Employers will want to weigh the merits of adjusting their dependent tier contributions to influence movement out of their plan and evaluate a number of implications:

  • Employee morale: How will employees respond to the availability of new subsidies for their family members? If an employer already has relatively high dependent tier contributions, there may be no need to adjust them.  But if an employer is seeking to maximize the available subsidies to dependents currently on their plan, employees may view a contribution increase strategy negatively.
  • Risk profile: How will the plan’s risk profile change if dependents are removed? If a significant portion of young and healthy dependents are taken off the plan, the average risk profile could be negatively impacted.  While overall costs may decrease with reduced headcount, relative increase in morbidity may occur.
  • Overall benefits philosophy: Many employers will maintain a strong position on helping employees and their families access high quality medical/Rx coverage as well as additional benefit programs offered in conjunction to the plan to help families better manage their physical and mental health. With the current race for talent, employers may find offering comprehensive and affordable plans to the entire family to be a differentiator to attract and retain employees.
  • Communications: An effective communication campaign is necessary to outline employee options and rationale for this approach, as well as an understanding of the possibility that an employee’s family may have multiple health plans covering different family members.

What’s next?

During the 60-day public comment period, interested parties can submit inquiries and suggestions to the agencies (through June 6, 2022). The IRS will be holding a public hearing on the issue on June 27. The proposal does not address funding for the expanded ACA marketplace subsidies.
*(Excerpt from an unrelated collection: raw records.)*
Lemma search_run (round : Z → res (Z + option Z)) (base s : Z) (w l : list Z) :
  (∀ pre suf, l = pre ++ suf → round (base + len pre) =
     Ok (if len w <=? len suf then if prefixb w suf then inr (Some (s + len pre)) else inl (base + len pre + 1)
         else inr None)) →
  w ≠ [] → lands round (λ n, base + len l - n) base (Z.add s <$> first_at w l).
Proof.
  intros Hround Hw. enough (Hall : ∀ suf pre, l = pre ++ suf →
    lands round (λ n, base + len l - n) (base + len pre) (Z.add (s + len pre) <$> first_at w suf)).
  { specialize (Hall l [] eq_refl). rewrite len_nil, !Z.add_0_r in Hall. done. }
  intros suf. induction suf as [|c suf IH]; intros pre Hl; pose proof (Hround pre _ Hl) as Hr; cbn [first_at].
  - destruct w as [|d w]; [done|]. cbn [prefixb]. rewrite len_cons, len_nil in Hr. pose proof (len_nonneg w).
    destruct (Z.leb_spec (1 + len w) 0); [lia|]. apply lands_done; [done|]. subst l. rewrite len_app, len_nil. lia.
  - assert (Hn : 0 ≤ base + len l - (base + len pre)) by (subst l; rewrite len_app; pose proof (len_nonneg (c :: suf)); lia).
    destruct (Z.leb_spec (len w) (len (c :: suf))) as [Hle|Hgt].
    + destruct (prefixb w (c :: suf)); [apply lands_done; [rewrite Hr; cbn [fmap option_fmap option_map]; by rewrite Z.add_0_r|done]|].
      apply (lands_next _ _ _ _ _ Hr); [done|lia|].
      specialize (IH (pre ++ [c])). rewrite len_app in IH. change (len [c]) with 1 in IH.
      replace (base + len pre + 1) with (base + (len pre + 1)) by lia.
      assert (E : Z.add (s + len pre) <$> (Z.add 1 <$> first_at w suf) = Z.add (s + (len pre + 1)) <$> first_at w suf).
      { destruct (first_at w suf); cbn; [f_equal; lia|done]. }
      rewrite E. apply IH. subst l. by rewrite <- app_assoc.
    + pose proof (first_at_short w (c :: suf) Hgt) as Hnone. cbn [first_at] in Hnone. rewrite Hnone. by apply lands_done.
Qed.

Lemma strstr_for_at m p q i k l : bytes_at m (p + i) k → bytes_at m (q + i) l → length k = length l →
  ∃ j, strstr_for m p q i (length k) = Ok j ∧ (j =? i + len k) = list_eqb k l.
Proof.
  revert i l. induction k as [|a k IH]; intros i [|b l] Hk Hl Hn; try done.
  { exists i. split; [done|]. rewrite len_nil, Z.add_0_r. apply Z.eqb_refl. }
  destruct Hk as [Ha Hk], Hl as [Hb Hl]. cbn [length strstr_for]. rewrite Ha, Hb. cbn [mbind res_bind].
  pose proof (len_nonneg k). rewrite len_cons. cbn [list_eqb].
  destruct (Z.eqb_spec a b) as [->|]; cbn [negb andb]; [|exists i; split; [done|lia]].
  rewrite <- !Z.add_assoc in Hk, Hl. destruct (IH (i + 1) l Hk Hl ltac:(simpl in Hn; lia)) as (j & -> & Hj).
  exists j. split; [done|]. rewrite <- Hj. f_equal. lia.
Qed.

Lemma prefixb_take w l : (length w ≤ length l)%nat → prefixb w l = list_eqb (take (length w) l) w.
Proof.
  intros H. apply eq_true_iff_eq. rewrite prefixb_spec, list_eqb_spec. split; intros; by symmetry.
Qed.

Section search.
Context (m : mem) (s t : Z) (l w : list Z).
Hypothesis Hl : bytes_at m s l.
Hypothesis Hw : bytes_at m t w.
Hypothesis Hne : w ≠ [].

Lemma str_strstr_at : s ≠ 0 → t ≠ 0 → str_strstr m (Some (Str s (len l))) (Some (Str t (len w))) = Ok (Z.add s <$> first_at w l).
Proof.
intros Hs Ht. assert (Hwl : 0 < len w) by (destruct w; [done|rewrite len_cons; pose proof (len_nonneg l0); lia]).
assert (Hrun : lands (strstr_round m (Str s (len l)) (Str t (len w))) (λ n, 0 + len l - n) 0 (Z.add s <$> first_at w l)).
{ apply search_run; [|done]. intros pre suf ->. rewrite Z.add_0_l. apply bytes_at_app in Hl as [_ Hsuf]. fold (len pre) in Hsuf.
  unfold strstr_round. cbn [str_s str_len]. rewrite len_app. replace (len pre + len suf - len pre) with (len suf) by lia.
  destruct (Z.leb_spec (len w) (len suf)) as [Hle|]; [|done].
  destruct w as [|d w']; [done|]. destruct suf as [|c suf]; [rewrite len_nil in Hle; lia|].
  destruct Hsuf as [Hc Hsuf], Hw as [Hd Hw']. rewrite Hc, Hd. cbn [mbind res_bind prefixb]. rewrite !len_cons in *.
  rewrite (Z.eqb_sym d c). destruct (Z.eqb_spec c d) as [->|]; cbn [negb andb]; [|done].
  assert (Hlen : (length w' ≤ length suf)%nat) by (unfold len in *; lia).
  destruct (strstr_for_at m (s + len pre) t 1 (take (length w') suf) w') as (j & Hj & Hjw).
  { rewrite <- (take_drop (length w') suf) in Hsuf. by apply bytes_at_app in Hsuf as [? _]. }
  { done. } { rewrite length_take. lia. }
  rewrite length_take, Nat.min_l in Hj by lia. replace (Z.to_nat (1 + len w' - 1)) with (length w') by (unfold len; lia).
  rewrite Hj. cbn [mbind res_bind]. unfold len in Hjw at 1. rewrite length_take, Nat.min_l in Hjw by lia. fold (len w') in Hjw.
  rewrite Hjw, prefixb_take by lia. by destruct (list_eqb _ _). }
unfold str_strstr. cbn [str_s str_len]. destruct (Z.eqb_spec s 0); [done|]. destruct (Z.eqb_spec t 0); [done|].
destruct (Z.leb_spec (len w) 0); [lia|]. pose proof (len_nonneg l).
destruct (Z.leb_spec (len l) 0); cbn [orb]; [by rewrite first_at_short by lia|].
destruct (Z.ltb_spec (len l) (len w)); [by rewrite first_at_short by lia|]. apply Hrun. lia.
Qed.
If the rule is finalized, the expanded financial assistance would be available for ACA plan coverage starting January 1, 2023.


  1. The White House. “FACT SHEET: Biden Harris Administration Proposes Rule to Fix “Family Glitch” and Lower Health Care Costs”, available at https://www.whitehouse.gov/briefing-room/statements-releases/2022/04/05/fact-sheet-biden-harris-administration-proposes-rule-to-fix-family-glitch-and-lower-health-care-costs/, accessed 15 May 2022.
  2. Cynthia Cox, Krutika Amin, Gary Claxton, and Daniel McDermott. “The ACA Family Glitch and Affordability of Employer Coverage”, available at https://www.kff.org/health-reform/issue-brief/the-aca-family-glitch-and-affordability-of-employer-coverage/, accessed 15 May 2022.
  3. Internal Revenue Service. “Affordability of Employer Coverage for Family Members of Employees”, available at https://www.federalregister.gov/documents/2022/04/07/2022-07158/affordability-of-employer-coverage-for-family-members-of-employees, accessed 15 May 2022.
  4. 2021 Mercer National Survey of Employer-Sponsored Health Plans


The Patient Protection and Affordable Care Act is a complex law.  Any statements made by Marsh & McLennan Agency, LLC  concerning tax, accounting, or legal matters are based solely on our experience as insurance brokers and risk consultants and are not to be relied upon as accounting, tax, or legal advice. We recommend that you seek the advice of your own tax, accounting and legal advisers as to whether or not the health plans you select are compliant with the Patient Protection and Affordable Care Act, including the minimum essential coverage requirements.